> **Task material**
Lemma abilities_body_step char acc name r :
  abilities_body char acc name = Ok r ->
  (has_ability char name = false /\ r = acc)
  \/ (has_ability char name = true
      /\ exists a, stored char (name, a) /\ r = (acc ++ [(name, a)])%list).
Proof.
  unfold abilities_body, has_ability, stored. intros H.
  destruct (safeGet char ("abilities.0." ++ name ++ ".0") (VStr "")) as [abil|] eqn:Eg;
    [|discriminate]. cbn [bind] in H.
  destruct (truthy abil); [|left; split; [reflexivity | now injection H as <-]].
  destruct (safeGet abil "score.0" (VStr "")) as [v1|] eqn:E1; [|discriminate].
  cbn [bind] in H.
  destruct (safeGet abil "bonus.0" (VStr "")) as [v2|] eqn:E2; [|discriminate].
  cbn [bind] in H.
  destruct (safeGet abil "save.0" (VStr "")) as [v3|] eqn:E3; [|discriminate].
  cbn [bind] in H.
  destruct (safeGet abil "saveprof.0" (VStr "")) as [v4|] eqn:E4; [|discriminate].
  cbn [bind] in H. injection H as <-.
  right. split; [reflexivity|]. eexists. split; [|reflexivity].
  exists abil. split; [exact Eg|]. unfold ability_of. cbn [fst snd score bonus save saveprof].
  rewrite E1, E2, E3, E4. repeat split. now exists v4.
Qed.

Lemma abilities_loop char names : forall acc r,
  forEach names (abilities_body char) acc = Ok r ->
  map fst r = (map fst acc ++ filter (has_ability char) names)%list
  /\ (Forall (stored char) acc -> Forall (stored char) r).
Proof.
  induction names as [|name names IH]; intros acc r H; cbn [forEach] in H.
  - injection H as <-. cbn [filter]. now rewrite app_nil_r.
  - destruct (abilities_body char acc name) as [acc'|] eqn:E; [|discriminate].
    cbn [bind] in H. destruct (IH _ _ H) as [Hnames Hstored].
    destruct (abilities_body_step _ _ _ _ E) as [[Hh ->]|[Hh [a [Hs ->]]]];
      cbn [filter]; rewrite Hh.
    + split; assumption.
    + split.
      * rewrite Hnames, map_app, <- app_assoc. reflexivity.
      * intros Hacc. apply Hstored. apply Forall_app. split; [exact Hacc|]. now constructor.
Qed.

Lemma filter_subseq {A} (f : A -> bool) (l : list A) : subseq (filter f l) l.
Proof.
  induction l as [|x l IH]; cbn [filter]; [constructor|].
  destruct (f x); now constructor.
Qed.

Lemma ability_named_some name : forall abilities,
  In name (map fst abilities) -> exists a, ability_named name abilities = Some a.
Proof.
  induction abilities as [|[k a] rest IH]; cbn [map fst In ability_named]; [tauto|].
  intros [->|H]; [rewrite String.eqb_refl; eauto|].
  destruct (String.eqb k name); eauto.
Qed.

Lemma ability_named_in name a : forall abilities,
  ability_named name abilities = Some a -> In (name, a) abilities.
Proof.
  induction abilities as [|[k b] rest IH]; cbn [ability_named]; [discriminate|].
  destruct (String.eqb_spec k name) as [->|_]; intros H.
  - injection H as <-. now left.
  - right. now apply IH.
Qed.

(** X11: the abilities are extracted without an exception from every tree;
    the stored names are the fixed list strength, dexterity, constitution,
    intelligence, wisdom, charisma with exactly the abilities left out
    whose element the read of the tree does not find, whatever the order
    of the document; an ability whose element the tree holds is stored,
    and every stored record holds the score, bonus and save and the save
    proficiency read from the element of its ability. *)
Theorem extract_abilities_in_fixed_order (char : value) :
  exists abilities,
    extract_abilities char = Ok abilities
    /\ map fst abilities = filter (has_ability char) abilityNames
    /\ subseq (map fst abilities) abilityNames
    /\ (forall name entry,
          In name abilityNames ->
          reaches char (split_on "." ("abilities.0." ++ name ++ ".0")) entry ->
          plain_mapping entry = true ->
          exists a, ability_named name abilities = Some a /\ ability_of entry a)
    /\ (forall name a,
          ability_named name abilities = Some a ->
          exists abil,
            safeGet char ("abilities.0." ++ name ++ ".0") (VStr "") = Ok abil
            /\ ability_of abil a).
Proof.
  unfold extract_abilities.
  assert (Hreturns : forall s a, exists s', abilities_body char s a = Ok s').
  { intros s a. destruct (abilities_body_cases char s a) as [r [E _]]. eauto. }
  destruct (forEach_total _ abilityNames Hreturns []) as [abilities H].
  exists abilities. split; [exact H|].
  destruct (abilities_loop _ _ _ _ H) as [Hnames Hstored]. cbn [map app] in Hnames.
  specialize (Hstored (Forall_nil _)).
  assert (Hfrom : forall name a,
            ability_named name abilities = Some a ->
            exists abil,
              safeGet char ("abilities.0." ++ name ++ ".0") (VStr "") = Ok abil
              /\ ability_of abil a).
  { intros name a Hn. apply ability_named_in in Hn.
    exact (proj1 (Forall_forall _ _) Hstored _ Hn). }
  split; [exact Hnames|]. split; [rewrite Hnames; apply filter_subseq|].
  split; [|exact Hfrom].
  intros name entry Hin Hr Hm.
  pose proof (safeGet_reaches_mapping _ _ _ (VStr "") Hr Hm) as Hget.
  assert (Hh : has_ability char name = true).
  { unfold has_ability. rewrite Hget. destruct entry; try discriminate. reflexivity. }
  destruct (ability_named_some name abilities) as [a Ha].
  { rewrite Hnames. apply filter_In. now split. }
  exists a. split; [exact Ha|].
  destruct (Hfrom _ _ Ha) as [abil [Hget' Hof]].
  rewrite Hget in Hget'. now injection Hget' as <-.
Qed.

End AbilityOrder.

(** The warlock has the charisma alone, with the score 16 and the bonus 3. *)
Lemma extract_abilities_in_fixed_order_witness :
  extract_abilities (host := plain_host) warlock_character
  = Ok [("charisma", {| score := VStr "16"; bonus := VStr "3"; save := VStr "";
                        saveprof := false |})]
  /\ exists abilities a,
      extract_abilities (host := plain_host) warlock_character = Ok abilities
      /\ ability_named "charisma" abilities = Some a
      /\ ability_of (host := plain_host) (VObj [("score", leaf "16"); ("bonus", leaf "3")]) a.
Proof.
  split; [reflexivity|].
  destruct (extract_abilities_in_fixed_order (host := plain_host) warlock_character)
    as [abilities [He [_ [_ [Hheld _]]]]].
  destruct (Hheld "charisma" (VObj [("score", leaf "16"); ("bonus", leaf "3")]))
    as [a [Ha Hof]].
  - cbn. tauto.
  - eapply reaches_below; [reflexivity | reflexivity|].
    eapply reaches_below; [reflexivity | reflexivity|].
    eapply reaches_below; [reflexivity | reflexivity|].
    eapply reaches_below; [reflexivity | reflexivity|]. apply reaches_here.
  - reflexivity.
  - exists abilities, a. split; [exact He|]. split; [exact Ha | exact Hof].
Defined.
(** * DynamicContract: real-time presence and content synchronisation

    A shallow embedding of the collaboration core of the repository:

    - [MemStorage] (server/storage.ts): the contract map and the presence
      map, with [updateContract], [getPresenceByContract],
      [upsertPresence] and [removePresence];
    - the WebSocket router of [registerRoutes] (server/routes.ts): the
      [clients] registry, the per-connection closure variables [userId]
      and [contractId], the [message] and [close] handlers and
      [broadcastToContract];
    - the client [WebSocketManager] (client/src/lib/websocket.ts):
      [connect], [disconnect], [send], [attemptReconnect].

    Conventions.  JavaScript numbers that the schema declares as integers
    are [Z]; a value that may be [undefined] (or [null]) is an [option];
    [new Date()] and [crypto.randomUUID()] are inputs of the step that
    needs them ([Env]).

    The [message] handler is an [async] function.  A call of it runs up
    to its [await] of the store: by then the closure variables, the
    registry and the store have their new values ([MemStorage] does no
    I/O, its methods do their work when called).  What follows the
    [await], the broadcast, is queued and runs later, after the rests
    queued before it; it reads [userId] and [contractId] again when it
    runs.  The state of the router holds this queue ([pending]), and
    the event [Resume] runs its head, so that a trace says in which
    order handlers start and resume.  The [close] event of a socket
    comes in a turn of its own and after the last [message] event of
    the socket: nothing runs between the [await] of its handler and
    the rest, and the handler is one step. *)

From Stdlib Require Import Ascii.
From stdpp Require Import gmap strings list fin_maps pretty.

Open Scope Z_scope.

(** ** JavaScript truthiness, as used by the guards of the handlers *)

(** [!!x] for [x : number | undefined]: [undefined] and [0] are falsy. *)
Definition truthy (x : option Z) : bool :=
  match x with
  | Some n => negb (Z.eqb n 0)
  | None => false
  end.

(** [!!s] for a string: only the empty string is falsy. *)
Definition truthy_string (s : string) : bool :=
  match s with
  | EmptyString => false
  | _ => true
  end.

(** [x || d] on numbers. *)
Definition or_default (x : option Z) (d : Z) : Z :=
  if truthy x then default d x else d.

(** ** Shared schema (shared/schema.ts) *)

(** [{ line: number, character: number }] *)
Record Position := mkPosition { line : Z; character : Z }.

Global Instance Position_eq_dec : EqDecision Position.
Proof. solve_decision. Defined.

(** A [Date], in milliseconds. *)
Definition Date := Z.

(** [typeof contracts.$inferSelect].  [content] is declared [string], but
    the router stores [message.content] unchecked, so the stored value may
    be [undefined]: the field is an [option]. *)
Record Contract := mkContract {
  k_id : Z;
  k_title : string;
  k_content : option string;
  k_projectId : Z;
  k_createdById : Z;
  k_version : string;
  k_status : string;
  k_riskScore : option string;
  k_completeness : option Z;
  k_wordCount : option Z;
  k_readingLevel : option string;
  k_createdAt : Date;
  k_updatedAt : Date
}.

(** [Partial<Contract>]: for every field, [None] when the key is not in the
    object and [Some v] when it is (with [v] itself possibly absent). *)
Record PartialContract := mkPartialContract {
  u_id : option Z;
  u_title : option string;
  u_content : option (option string);
  u_projectId : option Z;
  u_createdById : option Z;
  u_version : option string;
  u_status : option string;
  u_riskScore : option (option string);
  u_completeness : option (option Z);
  u_wordCount : option (option Z);
  u_readingLevel : option (option string);
  u_createdAt : option Date;
  u_updatedAt : option Date
}.
(** * A shallow embedding of the Gmail agent (agent.py)

    The agent is a thin orchestration layer: it classifies a chat turn with a
    completion service, dispatches to a handler that talks to a tool gateway,
    formats the gateway's JSON answer and refines the text.  The embedding
    keeps that shape:

    - Python values that travel through the agent (JSON payloads, parameter
      bags, result dictionaries) are a datatype [pyval];
    - Python's [str] is a list of code points, so that [len] and slicing
      count what Python counts;
    - a raised exception is a value of [result]; [try ... except Exception]
      is [rcatch] in pure code and [try_except] in code with effects;
    - the remote services are oracles that see the history of calls, and each
      call is recorded in a trace, so that "no call is made" is a statement
      about the trace. *)

From Stdlib Require Import String Ascii Bool Arith NArith ZArith QArith Lia.
From Stdlib Require Import Decimal List.
Import ListNotations.

Set Implicit Arguments.

Local Open Scope nat_scope.
Local Open Scope list_scope.

(** ** Strings *)

Module PyStr.

(** A code point. *)
Definition char := N.

(** A Python [str]. *)
Definition pystr := list char.

(** An ASCII literal of the source. *)
Definition lit (s : string) : pystr :=
  map N_of_ascii (list_ascii_of_string s).

(** Characters that cannot be written inside a literal here. *)
Definition nl : pystr := [10%N].
Definition dq : pystr := [34%N].

Fixpoint eqb (a b : pystr) : bool :=
  match a, b with
  | [], [] => true
  | x :: a', y :: b' => N.eqb x y && eqb a' b'
  | _, _ => false
  end.

(** [sep.join(parts)] for parts that are all [str]. *)
Fixpoint join (sep : pystr) (parts : list pystr) : pystr :=
  match parts with
  | [] => []
  | [p] => p
  | p :: rest => p ++ sep ++ join sep rest
  end.

(** [s.replace(c, by)] for a one-character pattern [c]. *)
Definition replace_char (c : char) (by_ : pystr) (s : pystr) : pystr :=
  flat_map (fun x => if N.eqb x c then by_ else [x]) s.

Fixpoint is_prefix (p s : pystr) : bool :=
  match p, s with
  | [], _ => true
  | x :: p', y :: s' => N.eqb x y && is_prefix p' s'
  | _ :: _, [] => false
  end.

(** [p in s] for two strings. *)
Fixpoint is_infix (p s : pystr) : bool :=
  is_prefix p s ||
  match s with
  | [] => false
  | _ :: s' => is_infix p s'
  end.

Definition digit (d : nat) : char := N.of_nat (48 + d).
(** C8, as the code has it.  The code and the status string of a call are
    the same from whatever state the call starts: read before the next
    call, a status is the message of its own call.  The status of a call
    is NULL, the fixed text of the failed fetch, or the one static buffer
    of the function, and in the last case the buffer holds the denial or
    would-deny message of the call, cut to 255 bytes: no call hands out a
    message of its own.  So when two calls in a row both produce a
    message, the status pointer of the first reads, after the second, as
    what the buffer then holds, which is the message of the second. *)
Theorem status_is_kept_in_the_static_buffer context
  ticket request data ticket' request' data' st st0 :
  let out := check_cross_realm_auth context ticket request data st in
  let out0 := check_cross_realm_auth context ticket request data st0 in
  let next := check_cross_realm_auth context ticket' request' data' (snd out) in
  (fst out = fst out0
   /\ status_string (snd out) (snd (fst out))
      = status_string (snd out0) (snd (fst out0)))
  /\ (snd (fst out) = StatusNull
      \/ snd (fst out)
         = StatusLiteral
             "xrealmauthz plugin failed to retrieve cross-realm TGT from database"
      \/ (snd (fst out) = StatusDenialMsg
          /\ denial_message context ticket request (fst (fst out))
               (denial_msg (snd out))))
  /\ (snd (fst out) = StatusDenialMsg ->
      snd (fst next) = StatusDenialMsg ->
      status_string (snd next) (snd (fst out)) = Some (denial_msg (snd next))
      /\ denial_message context ticket' request' (fst (fst next))
           (denial_msg (snd next))).
Proof.
  intros out out0 next. split; [|split].
  - subst out out0.
    rewrite (check_cross_realm_auth_frame context ticket request data st),
      (check_cross_realm_auth_frame context ticket request data st0).
    cbn [fst snd]. split; trivial.
    destruct (snd (fst (check_cross_realm_auth context ticket request data
                          kdc_start))); reflexivity.
  - apply status_is_null_literal_or_buffer.
  - intros H1 H2. rewrite H1. split; [reflexivity|].
    destruct (status_is_null_literal_or_buffer context ticket' request'
                data' (snd out)) as [N | [L | [_ M]]].
    + fold next in N. rewrite H2 in N. discriminate N.
    + fold next in L. rewrite H2 in L. discriminate L.
    + exact M.
Qed.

> **Your instructions**
Tell me how many lines of the records include the word "embedding", replying with the number alone.

> **Response for this exercise**
3